Pahrump officials, including Town Manager Susan Holecheck and fire Chief Scott Lewis declined to comment for this story. A call to former Town Manager Bill Kohbarger was not returned.
According to an account recorded in a deposition, Campos was informed of his hire on July 16, 2013, and was scheduled to begin training with the academy on Aug. 5.
The attorney said a conversation between Kohbarger and the HR official who hired Campos doomed his client’s job offer.
Campos was essentially fired a third time as a result.
“They created a human resources position for Kohbarger in North Las Vegas so he could leave the town of Pahrump. Mike had already applied for the firefighter position there and had been interviewed by HR. Mr. Kohbarger just happened to walk in while Mike was sitting in the lobby there. The North Las Vegas HR manager knew Kohbarger was from Pahrump and obviously knew Mike was from Pahrump and he asked Kohbarger about my guy that day after he left.
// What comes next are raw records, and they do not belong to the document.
(** X3: as long as no message has borne the identifier [__proto__], the two
    objects list the same identifiers in the same order (so the n-th handle
    of [Object.values(wsConnections)] belongs to the n-th identifier of
    [players]), and both still have [Object.prototype]. *)
Theorem registry_and_store_list_the_same_identifiers evs :
  Forall (fun ev => bears "__proto__" ev = false) evs ->
  let st := fst (run evs initial) in
  Object_keys (wsConnections st) = Object_keys (players st) /\
  wsConnections_proto st = None /\
  players_proto st = Object_prototype.
Proof.
  intros Hall. cbn zeta.
  assert (Hgen : forall st,
    Object_keys (wsConnections st) = Object_keys (players st) /\
    wsConnections_proto st = None /\ players_proto st = Object_prototype ->
    Object_keys (wsConnections (fst (run evs st))) = Object_keys (players (fst (run evs st))) /\
    wsConnections_proto (fst (run evs st)) = None /\
    players_proto (fst (run evs st)) = Object_prototype).
  { induction Hall as [|ev rest Hev Hrest IH]; intros st H; [exact H|].
    rewrite run_cons. cbn [fst]. apply IH. rewrite step_after.
    destruct ev as [c|env c m|c]; [exact H| |exact H].
    destruct H as (Hkeys & Hwp & Hpp). rewrite on_message_after.
    destruct (decode m) as [e|[k score]] eqn:Hd; [auto|].
    pose proof (bears_proto_decode _ _ _ _ _ Hev Hd) as Hk.
    rewrite (assign_wsConnections_plain_eq _ _ _ _ Hwp Hk). cbn [completion after].
    rewrite (assign_players_plain_eq _ _ _ Hk).
    cbn [after with_players with_wsConnections wsConnections wsConnections_proto
         players players_proto].
    rewrite (has_own_keys k _ _ Hkeys). repeat split; auto.
    destruct (has_own k (players st)).
    - now rewrite !Object_keys_update.
    - now apply Object_keys_create_keys. }
  apply Hgen. repeat split.
Qed.

Lemma registry_and_store_list_the_same_identifiers_witness :
  let evs := [message_from quiet 1 (update_message "Bob" (JNum "3"));
              closed 1;
              message_from quiet 2 (update_message "7" (JStr "x"))] in
  Forall (fun ev => bears "__proto__" ev = false) evs /\
  let st := fst (run evs initial) in
  Object_keys (wsConnections st) = Object_keys (players st) /\
  wsConnections_proto st = None /\
  players_proto st = Object_prototype.
Proof.
  split; [repeat constructor|].
  apply (registry_and_store_list_the_same_identifiers
           [message_from quiet 1 (update_message "Bob" (JNum "3"));
            closed 1;
            message_from quiet 2 (update_message "7" (JStr "x"))]).
  repeat constructor.
Defined.

(** ** What is broadcast *)

Lemma entries_keys_In k ps : In k (Object_keys (entries ps)) -> In k (Object_keys ps).
Proof.
  induction ps as [|[k' [|j]] ps IH]; cbn; [tauto| |]; intuition.
Qed.


Lemma get_own_entries_value k j ps :
  get_own k ps = Some (Of j) -> get_own k (entries ps) = Some (rewritten j).
Proof.
  induction ps as [|[k' [|j']] ps IH]; cbn; [discriminate| |].
  - destruct (String.eqb k k'); [discriminate | exact IH].
  - destruct (String.eqb k k'); [intros [= ->]; reflexivity | exact IH].
Qed.

Lemma get_own_entries_none k ps :
  NoDup (Object_keys ps) ->
  get_own k ps = Some undefined \/ get_own k ps = None ->
  get_own k (entries ps) = None.
Proof.
  induction ps as [|[k' [|j']] ps IH]; cbn; intros Hnd H; [reflexivity| |];
    inversion Hnd as [|? ? Hk Hps]; subst.
  - destruct (String.eqb_spec k k') as [->|Hne]; [|auto].
    destruct (get_own k' (entries ps)) eqn:E; [|reflexivity].
    exfalso. apply Hk, entries_keys_In.
    apply get_own_In in E. change (In (fst (k', j)) (map fst (entries ps))).
    now apply in_map.
  - destruct (String.eqb k k'); [destruct H; discriminate | auto].
Qed.

Lemma reachable_keys st :
  reachable st ->
  NoDup (Object_keys (wsConnections st)) /\ NoDup (Object_keys (players st)).
Proof. intros (evs & <-). apply run_keys, initial_keys. Qed.


(** ** Messages that do not decode *)

Lemma as_update_decode m id score :
  as_update m = Some (id, score) -> decode m = inr (id, Of score).
Proof.
  destruct m as [text|[| | | | |members]]; try discriminate. cbn [as_update].
  destruct (get_own "playerId" members) as [[| | |s| |]|] eqn:Hid; try discriminate.
  destruct (get_own "score" members) as [score'|] eqn:Hs; [|discriminate].
  intros [= -> ->]. unfold decode. cbn [JSON_parse sequence read].
  now rewrite Hid, Hs.
Qed.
Mike had already received an unconditional job offer from the North Las Vegas Fire Department but it was rescinded after what Kohbarger told them about Mike’s situation in Pahrump, and that’s illegal. You can’t do that,” he said.
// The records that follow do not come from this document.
Lemma bind_ext {A B} (m1 m2 : Script A) (k1 k2 : A -> Script B) (vs : Vars) :
  m1 vs = m2 vs ->
  (forall a vs', k1 a vs' = k2 a vs') ->
  bind m1 k1 vs = bind m2 k2 vs.
Proof.
  intros Hm Hk. unfold bind. rewrite Hm.
  destruct (m2 vs) as [t [a vs'|e vs'|c]]; [now rewrite Hk | reflexivity ..].
Qed.

(** review-agent.mjs never looks at the reviews a pull request already
    has: its run is the same whatever they are. *)
Lemma ReviewAgent_ignores_reviews (w : World) (rs : list Review) (vs : Vars) :
  ReviewAgent.main (setReviews rs w) vs = ReviewAgent.main w vs.
Proof.
  unfold ReviewAgent.main.
  apply bind_ext; [reflexivity | intros c vs1].
  destruct (negb (ReviewAgent.matchesTrigger (ctx_comment c))); [reflexivity|].
  apply bind_ext; [reflexivity | intros pr vs2].
  apply bind_ext; [reflexivity | intros dir vs3].
  apply bind_ext; [reflexivity | intros diff vs4].
  apply bind_ext; [reflexivity | intros names vs5].
  apply bind_ext; [|reflexivity].
  unfold ReviewAgent.readFiles. now rewrite !readFilesWith_spec.
Qed.

(** The second document of part_000 stops at a head commit that already
    carries a review with its marker: after listing the reviews it issues no
    further call and exits with code 0. *)
Lemma Part000b_already_reviewed_stops (w : World) (pr : Pull) :
  hasContext w = true ->
  includes (ctx_comment (contextOf w)) TRIGGER = true ->
  pulls_get w = Some pr ->
  head_repo_full_name pr = base_repo_full_name pr ->
  Part000b.alreadyReviewed w (markerOf (head_sha pr)) = true ->
  let c := contextOf w in
  runScript (Part000b.main w)
  = (contextTrace w ++ pullTrace w
       ++ [ListReviews (ctx_owner c) (ctx_repo c) (ctx_issue c);
           ConsoleLog (lit "Review already exists for this commit. Exiting.")],
     Exited 0).
Proof.
  intros Hc Ht Hp Hs Ha. unfold runScript, Part000b.main.
  rewrite (bind_Val _ _ _ _ _ _ (readContext_ok w _ Hc)). rewrite Ht. cbn [negb].
  rewrite (bind_Val _ _ _ _ _ _ (resolvePull_ok w _ pr _ Hp Hs)). cbv zeta.
  rewrite (bind_Val (emit _) _ _ [_] tt _ eq_refl).
  rewrite Ha. reflexivity.
Qed.

(** C1.  review-agent.mjs against the specification.  The module never lists the
    existing reviews: its run is the same whatever reviews the pull request
    already has.  At a pull request whose head commit abc123 already carries
    a review with the marker for abc123, it checks the commit out, runs the
    three commands of the test stage, makes two completion requests and
    posts a second review with the same marker.  At the same input the
    second document of part_000, which scans the existing reviews for the
    marker, stops after listing them. *)
Theorem reviewed_commit_is_reviewed_again :
  (forall (w : World) (rs : list Review),
     runScript (ReviewAgent.main (setReviews rs w)) = runScript (ReviewAgent.main w))
  /\ Part000b.alreadyReviewed reviewedWorld (markerOf (head_sha samplePull)) = true
  /\ commands (fst (runScript (ReviewAgent.main reviewedWorld)))
     = gitCommands reviewedWorld samplePull
         ++ [(NPM, [lit "ci"]); (NPX, playwrightArgs); (NPM, [lit "test"])]
  /\ length (completions (fst (runScript (ReviewAgent.main reviewedWorld)))) = 2%nat
  /\ postedReviews (fst (runScript (ReviewAgent.main reviewedWorld)))
     = [lit "Line 3 compares the wrong field." ++ NL ++ NL
          ++ markerOf (head_sha samplePull)]
  /\ runScript (Part000b.main reviewedWorld)
     = (contextTrace reviewedWorld ++ pullTrace reviewedWorld
          ++ [ListReviews (lit "acme") (lit "demo") 7;
              ConsoleLog (lit "Review already exists for this commit. Exiting.")],
        Exited 0).
Proof.
  split.
  - intros w rs. unfold runScript. now rewrite ReviewAgent_ignores_reviews.
  - vm_compute. repeat split; reflexivity.
Qed.

Lemma replaceGo_drop (matchAt : jsstring -> option nat) (by_ s : jsstring) (k : nat) :
  (length s <= k)%nat -> replaceGo matchAt by_ k s = [].
Proof.
  revert k; induction s as [|c s IH]; intros k Hk; [reflexivity|].
  destruct k as [|k]; simpl in Hk; [lia|].
  rewrite replaceGo_cons. apply IH. lia.
Qed.

Lemma lazyStar_unfold (cls : N -> bool) (closing s : jsstring) :
  lazyStar cls closing s =
  if startsWith closing s then Some 0%nat
  else match s with
       | [] => None
       | c :: s' =>
           if cls c then option_map S (lazyStar cls closing s') else None
       end.
Proof. now destruct s. Qed.

Lemma lazyStar_no_ticks (inner post : jsstring) :
  forallb (fun c => negb (c =? 96)) inner = true ->
  lazyStar Part000a.fenceClass TICKS (inner ++ TICKS ++ post) = Some (length inner).
Proof.
  induction inner as [|c inner IH]; intros H.
  - cbn [app length]. rewrite lazyStar_unfold. now rewrite startsWith_app.
  - cbn [forallb] in H. apply andb_prop in H as [Hc Hi].
    cbn [app lazyStar length].
    assert (startsWith TICKS (c :: inner ++ TICKS ++ post) = false) as ->.
    { change TICKS with [96; 96; 96]. cbn [startsWith].
      apply negb_true_iff in Hc. rewrite N.eqb_sym in Hc. now rewrite Hc. }
    assert (Part000a.fenceClass c = true) as ->
      by (unfold Part000a.fenceClass; now destruct (isSpace c)).
    now rewrite (IH Hi).
Qed.

(** The first document of part_000: a comment that is one fenced block
    never opens the gate, whatever the block quotes. *)
Lemma Part000a_fenced_block_is_ignored (inner : jsstring) :
  forallb (fun c => negb (c =? 96)) inner = true ->
  Part000a.matchesTrigger (TICKS ++ inner ++ TICKS) = false.
Proof.
  intros H. unfold Part000a.matchesTrigger.
  change (truthy (TICKS ++ inner ++ TICKS)) with true. cbn [negb].
  assert (replaceAll (fenceAt Part000a.fenceClass) (lit " ") (TICKS ++ inner ++ TICKS)
          = lit " ") as ->.
  { unfold replaceAll. change (TICKS ++ inner ++ TICKS)
      with (96 :: 96 :: 96 :: inner ++ TICKS).
    rewrite replaceGo_cons.
    assert (fenceAt Part000a.fenceClass (96 :: 96 :: 96 :: inner ++ TICKS)
            = Some (S (5 + length inner))) as ->.
    { unfold fenceAt. change (startsWith TICKS (96 :: 96 :: 96 :: inner ++ TICKS)) with true.
      change (skipn 3 (96 :: 96 :: 96 :: inner ++ TICKS)) with (inner ++ TICKS).
      rewrite <- (app_nil_r TICKS) at 2. now rewrite (lazyStar_no_ticks inner [] H). }
    rewrite replaceGo_drop; [apply app_nil_r|].
    cbn [length]. rewrite length_app. change (length TICKS) with 3%nat. lia. }
  vm_compute. reflexivity.
Qed.

(** ... but text on both sides of a block is joined by the replacement, so
    the gate can open on a phrase that the comment only spells out inside
    the block. *)
Example Part000a_joined_trigger_fires :
  Part000a.matchesTrigger
    (lit "@review-agent: please" ++ TICKS ++ TRIGGER ++ TICKS ++ lit "review this PR")
  = true.
Proof. vm_compute. reflexivity. Qed.

(** C2.  review-agent.mjs against the specification.  The expression meant to blank
    out fenced blocks is written with doubled backslashes, so its class
    holds a backslash and the letter s instead of every character.  Hence
    the gate returns true for every comment that is a fenced block quoting
    the trigger phrase, whatever else the block holds; at the block that
    holds the phrase alone the expression leaves the comment as it is, and
    the run goes on to post a review.  At that comment the gate of the first
    document of part_000, whose expression uses single backslashes, returns
    false. *)
Theorem quoted_trigger_opens_gate :
  (forall before after : jsstring,
     ReviewAgent.matchesTrigger (TICKS ++ before ++ TRIGGER ++ after ++ TICKS) = true)
  /\ ReviewAgent.matchesTrigger quotedTrigger = true
  /\ replaceAll (fenceAt ReviewAgent.fenceClass) (lit " ") quotedTrigger = quotedTrigger
  /\ length (postedReviews (fst (runScript (ReviewAgent.main quotingWorld)))) = 1%nat
  /\ replaceAll (fenceAt Part000a.fenceClass) (lit " ") quotedTrigger = lit " "
  /\ Part000a.matchesTrigger quotedTrigger = false.
Proof.
  split.
  - intros before after.
    replace (TICKS ++ before ++ TRIGGER ++ after ++ TICKS)
      with ((TICKS ++ before) ++ TRIGGER ++ (after ++ TICKS))
      by now rewrite <- !app_assoc.
    now apply ReviewAgent_matchesTrigger_occurrence.
  - vm_compute. repeat split; reflexivity.
Qed.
Rempfer noted that North Las Vegas HR officials said Campos failed a background check which was the reason for his termination even though he said his client’s employment offer was “unconditional.”
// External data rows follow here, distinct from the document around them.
(** "REAL / DOUBLE / FLOAT". *)
Definition real_family (u : string) : Prop :=
  occurs_in "REAL" u \/ occurs_in "DOUBLE" u \/ occurs_in "FLOAT" u.

(** The affinity rules, in the order the specification gives them. *)
Inductive affinity : option string -> ColumnType -> Prop :=
  | affinity_undefined :
      affinity None BLOB
  | affinity_text t :
      text_family (toUpperCase t) ->
      affinity (Some t) TEXT
  | affinity_integer t :
      ~ text_family (toUpperCase t) ->
      occurs_in "INT" (toUpperCase t) ->
      affinity (Some t) INTEGER
  | affinity_blob t :
      ~ text_family (toUpperCase t) ->
      ~ occurs_in "INT" (toUpperCase t) ->
      occurs_in "BLOB" (toUpperCase t) ->
      affinity (Some t) BLOB
  | affinity_real t :
      ~ text_family (toUpperCase t) ->
      ~ occurs_in "INT" (toUpperCase t) ->
      ~ occurs_in "BLOB" (toUpperCase t) ->
      real_family (toUpperCase t) ->
      affinity (Some t) REAL
  | affinity_default t :
      ~ text_family (toUpperCase t) ->
      ~ occurs_in "INT" (toUpperCase t) ->
      ~ occurs_in "BLOB" (toUpperCase t) ->
      ~ real_family (toUpperCase t) ->
      affinity (Some t) TEXT.

(** Name resolution: "if the candidate name already appears in the set of
    names assigned so far, rewrite it as [__<original>_<i>] for increasing
    [i] starting at 0, trying up to 20 suffixes"; when none of them is
    free, "the last attempted name" is kept. *)
Definition first_free (assigned : gset string) (original : string)
    (suffixes : list nat) : option nat :=
  find (fun i => bool_decide (renamed original i ∉ assigned)) suffixes.

Definition resolve_spec (assigned : gset string) (original : string) : string :=
  if decide (original ∈ assigned) then
    match first_free assigned original (seq 0 20) with
    | Some i => renamed original i
    | None => renamed original 19
    end
  else original.

(** The wire form of the socket variant's column list:
    [cols:[{name, decltype}]]. *)
Definition wire_cols (r : Libsql.ResultSet) : list json :=
  imap (fun colIdx col =>
          JsonObj (("name", JsonStr col) ::
                   match Libsql.columnTypes r !! colIdx with
                   | Some t => [("decltype", JsonStr t)]
                   | None => []
                   end))
       (Libsql.columns r).

(** The wire form of the HTTP variant's headers:
    [headers:[{name, displayName, originalType, type:1|2|3|4}]]. *)
Definition wire_header (h : ResultHeader) : json :=
  JsonObj ([("name", JsonStr (name h));
            ("displayName", JsonStr (displayName h))]
           ++ match originalType h with
              | Some t => [("originalType", JsonStr t)]
              | None => []
              end
           ++ [("type", json_of_number (number_of_Z (ColumnType_value (type h))))]).

(** "an array of tagged values positionally aligned to columns": cell [j]
    of a row is the tagged value at position [j] of that row. *)
Definition tagged (v : jsval) : jsval :=
  JObj [("type", JStr (Connection.getValueType v)); ("value", v)].

Definition aligned_row (r : Libsql.ResultSet) (row : Libsql.Row) : jsval :=
  JArr (imap (fun j _ => tagged (Libsql.row_at row j)) (Libsql.columns r)).

Definition aligned_rows (r : Libsql.ResultSet) : jsval :=
  JArr (map (aligned_row r) (Libsql.rows r)).

(** A result set with the given columns and nothing else of interest. *)
Definition ofColumns (cols : list string) : Libsql.ResultSet :=
  Libsql.mkResultSet cols (map (fun _ => "TEXT") cols) [] (number_of_Z 0) None.

(** [names tys hs idx cols] are the keys the header callback hands out
    when it starts at column [idx] with [hs] already assigned. *)
Definition names (tys : list string) (hs : gset string) (idx : nat)
    (cols : list string) : list string :=
  map name (mapHeaders tys hs idx cols).

(** The names the loop can try for a column: the original, then the
    twenty suffixed ones. *)
Definition candidates (c : string) : list string :=
  c :: map (renamed c) (seq 0 20).

(** The rows of the socket frame, before serialization. *)
Definition socket_rows (r : Libsql.ResultSet) : list jsval :=
  map (fun row =>
         JArr (map (fun col =>
                      JObj [("type", JStr (Connection.getValueType (Libsql.row_named row col)));
                            ("value", Libsql.row_named row col)])
                   (Libsql.columns r)))
      (Libsql.rows r).

Definition socket_rowid (r : Libsql.ResultSet) : json :=
  match Libsql.lastInsertRowid r with
  | None => JsonNull
  | Some b => JsonStr (bigint_toString b)
  end.

(** The envelope the endpoint is meant to answer a failure with. *)
Definition failure_envelope (body : Body) (message : string) : json :=
  JsonObj [("type", JsonStr (body_type body));
           ("id", json_of_number (body_id body));
           ("error", JsonStr message)].

(** The frames of the socket protocol that carry no result set. *)
Definition hello_ok_frame : json := JsonObj [("type", JsonStr "hello_ok")].

Definition hello_error_frame : json :=
  JsonObj [("type", JsonStr "hello_error");
           ("error",
             JsonObj [("message", JsonStr "Authentication failed: The JWT is invalid");
                      ("code", JsonStr "AUTH_JWT_INVALID")])].

Definition open_stream_frame (requestId : number) : json :=
  JsonObj [("type", JsonStr "response_ok");
           ("request_id", json_of_number requestId);
           ("response", JsonObj [("type", JsonStr "open_stream")])].

Definition response_error_frame (requestId : number) (message : string) : json :=
  JsonObj [("type", JsonStr "response_error");
           ("request_id", json_of_number requestId);
           ("error", JsonObj [("message", JsonStr message)])].

End Spec.

(* ===================================================================== *)
(** * Start-up of the socket variant: connection.ts, [handleConnection]    *)
(* ===================================================================== *)

Module Launch.

(** What binding a probe server to a port ends in: the [error] event with
    code [EADDRINUSE], the [listening] event, or an [error] event with
    another code. *)
Inductive Probe : Type := InUse | Listening | OtherError.

(** [checkPortUsed(port)]: the promise resolves [true] or [false]; after
    an error of another kind nothing ever resolves it ([None]). *)
Definition checkPortUsed (outcome : Probe) : option bool :=
  match outcome with
  | InUse => Some true
  | Listening => Some false
  | OtherError => None
  end.

(** The line [console.log] prints before trying the next port. *)
Definition port_used_line (port : nat) : string :=
  "Port " +:+ pretty port +:+ " is already used. Trying another port".

(** The loop [for (let i = 0; i < 10; i++)] of [handleConnection], with
    [n] rounds left: the lines logged, and the port the loop ends on
    ([None] when an [await] never returns). *)
Fixpoint findPort (probe : nat -> Probe) (n : nat) (port : nat)
  : list string * option nat :=
  match n with
  | O => ([], Some port)
  | S n' =>
      match checkPortUsed (probe port) with
      | None => ([], None)
      | Some false => ([], Some port)
      | Some true =>
          let '(lines, p) := findPort probe n' (port + 1) in
          (port_used_line port :: lines, p)
      end
  end.

(** [let port = 4000] and the loop. *)
Definition choosePort (probe : nat -> Probe) : list string * option nat :=
  findPort probe 10 4000.

(** [buf.toString("hex")]: two lowercase hexadecimal digits per byte. *)
Definition hex_digit (n : N) : ascii :=
  match n with
  | 0 => "0" | 1 => "1" | 2 => "2" | 3 => "3" | 4 => "4" | 5 => "5"
  | 6 => "6" | 7 => "7" | 8 => "8" | 9 => "9" | 10 => "a" | 11 => "b"
  | 12 => "c" | 13 => "d" | 14 => "e" | _ => "f"
  end%N%char.

Fixpoint toString_hex (bytes : list Byte.byte) : string :=
  match bytes with
  | [] => EmptyString
  | b :: bytes' =>
      String (hex_digit (Byte.to_N b / 16))
        (String (hex_digit (Byte.to_N b mod 16)) (toString_hex bytes'))
  end.

(** Reading the digits back, to tell tokens apart. *)
Definition unhex_digit (c : ascii) : option N :=
  let n := N_of_ascii c in
  if (48 <=? n)%N && (n <=? 57)%N then Some (n - 48)%N
  else if (97 <=? n)%N && (n <=? 102)%N then Some (n - 87)%N
  else None.

Fixpoint parse_hex (s : string) : option (list Byte.byte) :=
  match s with
  | EmptyString => Some []
  | String hi (String lo s') =>
      h ← unhex_digit hi;
      l ← unhex_digit lo;
      b ← Byte.of_N (16 * h + l);
      bs ← parse_hex s';
      Some (b :: bs)
  | String _ EmptyString => None
  end.

Definition is_hex_char (c : ascii) : bool :=
  match unhex_digit c with Some _ => true | None => false end.

End Launch.

(* ===================================================================== *)
(** * The serving banner of the HTTP variant: studio.ts                    *)
(* ===================================================================== *)

Module Banner.

(** One entry of [os.networkInterfaces()]. *)
Record Alias : Type := mkAlias {
  family : string;
  address : string;
  internal : bool;
}.

Definition external_ipv4 (alias : Alias) : bool :=
  bool_decide (family alias = "IPv4")
  && negb (bool_decide (address alias = "127.0.0.1"))
  && negb (internal alias).

(** The inner loop [for (var i = 0; i < iface.length; i++)]: the address
    it returns, if it returns. *)
Fixpoint scanAliases (iface : list Alias) : option string :=
  match iface with
  | [] => None
  | alias :: iface' =>
      if external_ipv4 alias then Some (address alias) else scanAliases iface'
  end.

(** The outer loop [for (var devName in interfaces)]. *)
Fixpoint scanInterfaces (interfaces : list (string * list Alias)) : option string :=
  match interfaces with
  | [] => None
  | (devName, iface) :: interfaces' =>
      match scanAliases iface with
      | Some a => Some a
      | None => scanInterfaces interfaces'
      end
  end.

Definition getIPAddress (interfaces : list (string * list Alias)) : string :=
  default "0.0.0.0" (scanInterfaces interfaces).

(** Printed text, as UTF-16 code units: the box-drawing characters lie
    outside the 8-bit range. *)
Definition text : Type := list N.

Definition units (s : string) : text :=
  map N_of_ascii (list_ascii_of_string s).

Definition box_h : N := 9552.      (* U+2550 *)
Definition box_v : N := 9553.      (* U+2551 *)
Definition box_tl : N := 9556.     (* U+2554 *)
Definition box_tr : N := 9559.     (* U+2557 *)
Definition box_bl : N := 9562.     (* U+255A *)
Definition box_br : N := 9565.     (* U+255D *)
Definition blank : N := 32.

(** [new Array(n).fill(c).join("")], [s.substring(k)], [s.substring(0, k)]. *)
Definition fill (n : nat) (c : N) : text := replicate n c.
Definition substring_from (k : nat) (s : text) : text := drop k s.
Definition substring_to (k : nat) (s : text) : text := take k s.

(** [Math.max(...ns)] over lengths. *)
Definition maxOf (ns : list nat) : nat := foldr Nat.max 0 ns.

Definition banner_text (port : nat) (ip : string) : list text :=
  [units "Serving!";
   units ("- Local:    http://localhost:" +:+ pretty port);
   units ("- Network:  http://" +:+ ip +:+ ":" +:+ pretty port)].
Nowhere on the firefighter academy’s letter informing Campos of his imminent employment were the words “conditional” as part of his employment.
In fact, the letter’s opening greeting penned by Captain Justin Campbell of the North Las Vegas Fire Department stated the following: “On behalf of the North Las Vegas Fire Department, I would like to congratulate you and welcome you to our organization. As a trainee in the upcoming Lateral Firefighter Academy, you will need to address a few items prior to the scheduled start date of Aug. 5, 2013,” the letter stated.
None of the items that needed addressing pertained to a background check upon review of the letter.
“He got a job offer and it was unconditional,” Rempfer said. “They said he failed a background check which is BS because there wasn’t really a background check,” he said.
Rempfer also had a few thoughts on the former town manager as well as the man who hired him, former North Las Vegas City Manager Timothy Hacker.
Kohbarger was laid off from his HR position not long after Hacker resigned as NLV city manager in September.
Hacker’s contentious relationship with the unions that represent city workers is well known.
NLV City Attorney Jeff Barr handed in his letter of resignation within hours of Hacker on the same day.
Rempfer noted an air of “Poetic Justice” regarding the situation.
“The fact that my client got fired and Kohbarger got fired as well as the city attorney and city manager who both resigned unexpectedly shows there’s a little bit of comic justice in the world,” he said.
Meanwhile, Rempfer said Pahrump town attorneys deny any wrongdoing on the part of the town in relation to Campos’ first and second termination.
The latter came after what is called a “Last Chance Agreement” was violated by Campos, according to the town.
“They denied they fired him because he was sick. They said that he was legitimately fired the first time and the second time he was legitimately fired based on the fact that he was under a zero tolerance policy from the last chance agreement. If he makes any mistakes, he’s fired without any due process. We disagree whether that’s even legal because it’s actually against the statues and the employee handbook. The statutes actually say you are entitled to due process before you actually lose your government employment,” Rempfer said.
Rempfer said depositions from Kohbarger revealed what he said were disturbing internal problems within the fire department and the town.
“They just wanted to get rid of Mike because of the workers’ compensation,” he said.
Rempfer said that his client is seeking monetary damages as a result of the whole ordeal.
North Las Vegas officials have yet to comment on the Campos lawsuit.